Give back only the lines in the records below from the one with "(** X19: what" to the one with "split; [done|]. split;", both inclusive, word for word.

-- -- --

Lemma listed_name_inv dir p n :
  listed_name dir p = Some n →
  p = path_join dir n ∧ endswith n ".json" = true ∧ plain n.
Proof.
  unfold listed_name, path_join, plain.
  destruct (String.prefix _ p) eqn:Hp; [|done].
  apply prefix_split in Hp.
  destruct (str_contains "/" _) eqn:Hs; [done|]. simpl.
  destruct (endswith _ ".json") eqn:He; [|done].
  intros [= <-]. split; [|done]. rewrite <- append_assoc. exact Hp.
Qed.

(** X18: what [save] writes, [list_states] lists.  After [save name] with a
    plain name, [name.json] is among the names [list_states] returns, also
    when the save raised: the listing looks at names, not at contents. *)
Theorem saved_name_is_listed sm w name :
  plain name →
  let s' := (StateManager.save (Some name) (sm, w)).2 in
  ∃ names,
    StateManager.list_states s' = (Ok names, s') ∧ name +:+ ".json" ∈ names.
Proof.
  intros Hplain s'.
  assert (s'.1 = sm ∧ is_Some (fs s'.2 !! StateManager.save_path sm name)) as [Hsm Hfile].
  { unfold s'. rewrite save_named. simpl.
    destruct (json_dump _); simpl; (split; [done|]); by rewrite lookup_insert_eq. }
  clearbody s'. destruct s' as [sm' w']. simpl in *. subst sm'.
  eexists. split; [apply list_states_unfold|].
  apply listed_iff. exists (StateManager.save_path sm name). split; [done|].
  by apply listed_name_plain.
Qed.

(** X19: what [list_states] lists, [load] finds.  Every name it returns
    ends in [.json], has no directory part, and names a file of the
    directory, so that [load] of the name as it stands never raises
    [FileNotFoundError] (it can still fail on the contents). *)
Theorem listed_names_exist sm w names n :
  StateManager.list_states (sm, w) = (Ok names, (sm, w)) → n ∈ names →
  endswith n ".json" = true ∧ plain n ∧
  is_Some (fs w !! StateManager.load_path sm n) ∧
  ∀ e, (StateManager.load n (sm, w)).1 = Raise e → exn_type e ≠ "FileNotFoundError".
Proof.
  rewrite list_states_unfold. intros [= <-] Hn.
  apply listed_iff in Hn as (p & Hp & Hn).
  apply listed_name_inv in Hn as (-> & Hjson & Hplain).
  assert (StateManager.load_path sm n = path_join (state_dir sm) n) as Hpath.
  { unfold StateManager.load_path. by rewrite Hjson. }
  split; [done|]. split; [done|]. rewrite Hpath. split; [done|].
  intros e. unfold StateManager.load. unfold_monad. simpl. rewrite Hpath.
  destruct Hp as [[j|c] ->]; simpl.
  - destruct (py_get (json_load j) "state" (PyDict [])) as [st|e1] eqn:Hst; simpl.
    + destruct (py_get (json_load j) "metadata" (PyDict [])) as [md|e2] eqn:Hmd; simpl.
      * unfold StateManager.touch. unfold_monad. simpl.
        destruct (py_setitem md "updated_at" _) as [md'|e3] eqn:Hset; simpl; [done|].
        intros [= <-]. destruct md; simpl in Hset; by simplify_eq.
      * intros [= <-]. destruct (json_load j); simpl in Hmd; by simplify_eq.
    + intros [= <-]. destruct (json_load j); simpl in Hst; by simplify_eq.
  - by intros [= <-].
Qed.

(** X20: a backup into the default directory is not a saved state.
    [backup()] writes into [state_dir/backups], which the pattern [*.json]
    of [list_states] does not reach: the names listed after the backup are
    those listed before it. *)
Theorem default_backup_is_not_listed sm w :
  let s' := (StateManager.backup None (sm, w)).2 in
  ∃ before after,
    StateManager.list_states (sm, w) = (Ok before, (sm, w)) ∧
    StateManager.list_states s' = (Ok after, s') ∧
    ∀ n, n ∈ after ↔ n ∈ before.
Proof.
  intros s'.
  set (file := "backup_" +:+ strftime_Ymd_HMS (clock (ticks w)) +:+ ".json").
  set (path := path_join (path_join (state_dir sm) "backups") file).
  assert (s'.1 = sm ∧ ∃ c, fs s'.2 = <[path := c]> (fs w)) as [Hsm [c Hfs]].
  { unfold s', StateManager.backup, write_json. unfold_monad. simpl.
    destruct (json_dump _); simpl; (split; [done|]); by eexists. }
  assert (listed_name (state_dir sm) path = None) as Hhidden.
  { unfold listed_name, path, path_join.
    rewrite !append_assoc, <- (append_assoc (state_dir sm) "/"), prefix_append, substring_append.
    by rewrite !slash_in_append, str_contains_refl, orb_true_l, orb_true_r. }
  clearbody s'. destruct s' as [sm' w']. simpl in *. subst sm'.
  eexists _, _. split; [apply list_states_unfold|]. split; [apply list_states_unfold|].
  intros n. rewrite !listed_iff, Hfs. split; intros (p & Hp & Hn); exists p; (split; [|done]).
  - rewrite lookup_insert_ne in Hp; [done|]. intros <-. congruence.
  - rewrite lookup_insert_ne; [done|]. intros <-. congruence.
Qed.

-- -- --

THE ANSWER
(** X19: what [list_states] lists, [load] finds.  Every name it returns
    ends in [.json], has no directory part, and names a file of the
    directory, so that [load] of the name as it stands never raises
    [FileNotFoundError] (it can still fail on the contents). *)
Theorem listed_names_exist sm w names n :
  StateManager.list_states (sm, w) = (Ok names, (sm, w)) → n ∈ names →
  endswith n ".json" = true ∧ plain n ∧
  is_Some (fs w !! StateManager.load_path sm n) ∧
  ∀ e, (StateManager.load n (sm, w)).1 = Raise e → exn_type e ≠ "FileNotFoundError".
Proof.
  rewrite list_states_unfold. intros [= <-] Hn.
  apply listed_iff in Hn as (p & Hp & Hn).
  apply listed_name_inv in Hn as (-> & Hjson & Hplain).
  assert (StateManager.load_path sm n = path_join (state_dir sm) n) as Hpath.
  { unfold StateManager.load_path. by rewrite Hjson. }
  split; [done|]. split; [done|]. rewrite Hpath. split; [done|].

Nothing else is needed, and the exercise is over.